Gudú llamó entonces a Predilecto y le dijo:

—He enviado a Randal, con sus hombres y otros que reclutará, a una encomienda muy importante. Sólo te pido a ti una cosa: síguele hasta el País de los Desfiladeros según mis instrucciones, y rescata a una joven niñera y a un niño de la casa de un zapatero. Entrégaselos a Randal, y regresa, cuanto antes, a mi lado.

Predilecto empezaba a entender que era preferible no informarse de los propósitos de su hermano, si quería seguir a su lado -y el cariño que le profesaba era lo único que, junto al profundo respeto por la Reina, le retenía allí-. Mejor no hacer preguntas. Se unió, pues, a Randal y un grupito de hombres, y después de un largo viaje en la noche, con un sorprendente conocimiento del terreno y sus vericuetos, consiguieron entrar por sorpresa en la casa del zapatero.

Todos dormían, y, por lo visto, no eran gentes dadas a la lucha ni mucho menos a la heroicidad: abandonaron a la muchacha y el niño en sus manos, casi sin rechistar. Y Randal y Predilecto, según órdenes recibidas, regresaron al Castillo Negro, sin comprender muy bien todo aquel tejemaneje.

Y así estaban las cosas cuando, en la madrugada del siguiente día, el centinela de la Torre Vigía avistó, entre las brumas del amanecer, la llegada de una caravana singular que se aproximaba al Castillo Negro. Los soldados y el mismo Príncipe Predilecto se alarmaron, pues no tenían noticia de que alguien tuviera intención de atravesar aquellos parajes, excepto algún campesino con su rocín cargado de leña. Y aun esto parecía raro, pues si bien los bosques eran nutridos, sus árboles estaban tan cubiertos de escarcha, y tan helados y enfangados los caminos, que sólo los caprichos de un Rey adolescente y, al creer de los soldados, juguetón, podía tener la peregrina idea de corretear por un lugar donde la misma caza pretextada -y no llevada a cabo- se hacía difícil, si no imposible.

Pero al tener noticia de la comitiva, Gudú sonrió misteriosamente, y dijo:

—Bajad el puente y recibid esa comitiva, pues no dudo se avecina algo importante.

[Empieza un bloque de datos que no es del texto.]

Lemma passes_alike s t root_actor seed pinned slots0 slots1 :
  hidden_ok s -> valid_player root_actor -> is_word seed -> in_table s -> in_table t ->
  unseen_differ root_actor pinned s t ->
  slots_of s root_actor P0 pinned slots0 -> slots_of s root_actor P1 pinned slots1 ->
  sampled_alike (left_by (left_by (fun id => id ∈ slots0 ++ slots1) root_actor P0 slots0) root_actor P1 slots1) s
    (redeterminize_hidden_zones_pinned_v1 s root_actor seed pinned)
    (redeterminize_hidden_zones_pinned_v1 t root_actor seed pinned).
Proof using Type HiddenLaws0.
  intros H Hr Hseed Hts Htt Hd S0 S1. pose proof S0 as [E0 N0 I0 L0 B0]. pose proof S1 as [E1 N1 I1 L1 B1].
  assert (valid_player P0) as V0 by auto with kernel. assert (valid_player P1) as V1 by auto with kernel.
  assert (Hdis : forall id, id ∈ slots1 -> id ∉ slots0).
  { intros id H1%I1 H0%I0. by apply (unknown_cards_disjoint s root_actor pinned id H H0). }
  pose proof (unseen_agree s t root_actor pinned slots0 slots1 Hd I0 I1) as Ha.
  destruct (pass_ready_start s t root_actor P0 pinned slots0 slots0 slots1 H Hr V0 Hts Htt Hd Ha S0) as (d0 & e0 & R0);
    [intros id ?; apply elem_of_app; by left|].
  destruct (pass_ready_start s t root_actor P1 pinned slots1 slots0 slots1 H Hr V1 Hts Htt Hd Ha S1) as (d1 & e1 & R1);
    [intros id ?; apply elem_of_app; by right|].
  pose proof (agree_slots _ s t root_actor P0 pinned Ha) as Et0. rewrite E0 in Et0.
  unfold redeterminize_hidden_zones_pinned_v1. rewrite !decide_False by by apply not_bad_root.
  pose proof (pass_alike _ s t root_actor P0 pinned (SplitMix64_seed seed) slots0 d0 e0 Ha Hseed L0 B0 E0 R0) as Hrun.
  destruct (redeterminize_owner root_actor pinned P0 _ s) as [[[rng1 s1]|b]|] eqn:Rs,
    (redeterminize_owner root_actor pinned P0 _ t) as [[[rng2 t1]|b']|] eqn:Rt; cbn [agreeing_runs] in Hrun; try done.
  destruct Hrun as (-> & Hw1 & Ha1). cbn [mbind option_bind].
  destruct (owner_frame s _ _ _ _ slots0 _ _ L0 E0 Rs) as [Ss Os]. destruct (owner_frame t _ _ _ _ slots0 _ _ L0 Et0 Rt) as [_ Ot].
  pose proof (ready_after _ _ _ _ _ _ _ _ _ _ R1 L1 Hdis Os Ot) as R1'.
  assert (unknown_slots s1 root_actor P1 pinned = Some slots1) as E1' by by rewrite (unknown_slots_same s).
  pose proof (pass_alike _ s1 t1 root_actor P1 pinned rng1 slots1 d1 e1 Ha1 Hw1 L1 B1 E1' R1') as Hrun2.
  destruct (redeterminize_owner root_actor pinned P1 rng1 s1) as [[[rng3 s2]|b]|] eqn:Rs2,
    (redeterminize_owner root_actor pinned P1 rng1 t1) as [[[rng4 t2]|b']|]; cbn [agreeing_runs] in Hrun2; try done.
  destruct Hrun2 as (_ & _ & Ha2). cbn. split; [|done].
  transitivity s1; [done|]. by apply (owner_frame s1 root_actor P1 pinned rng1 slots1 rng3 s2).
Qed.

A poco, le avisaron que se habían reconocido la carroza y los caballos del Príncipe Almíbar, seguidos por los de la Reina y otras muchas cabalgaduras, donde en la bruma de la mañana podían distinguirse las enseñas de varios caballeros y nobles del Reino.

—Señor -dijo Predilecto, inquieto-, algo extraño ocurre, para que vuestra madre la Reina acuda tan presurosa. Preciso será disponer los hombres, por si alguna mala nueva nos traen.

—Hazlo así -dijo Gudú-, y desde este momento te nombro Capitán Supremo de mi Ejército, con mando absoluto; y será tu brazo derecho el Capitán Randal, a quien ascenderás según tu criterio.

—No pido eso -dijo Predilecto, pues las palabras del Rey no le proporcionaban la más mínima alegría-. Sólo os digo que debemos estar preparados.

—Y yo te repito lo dicho -corroboró Gudú.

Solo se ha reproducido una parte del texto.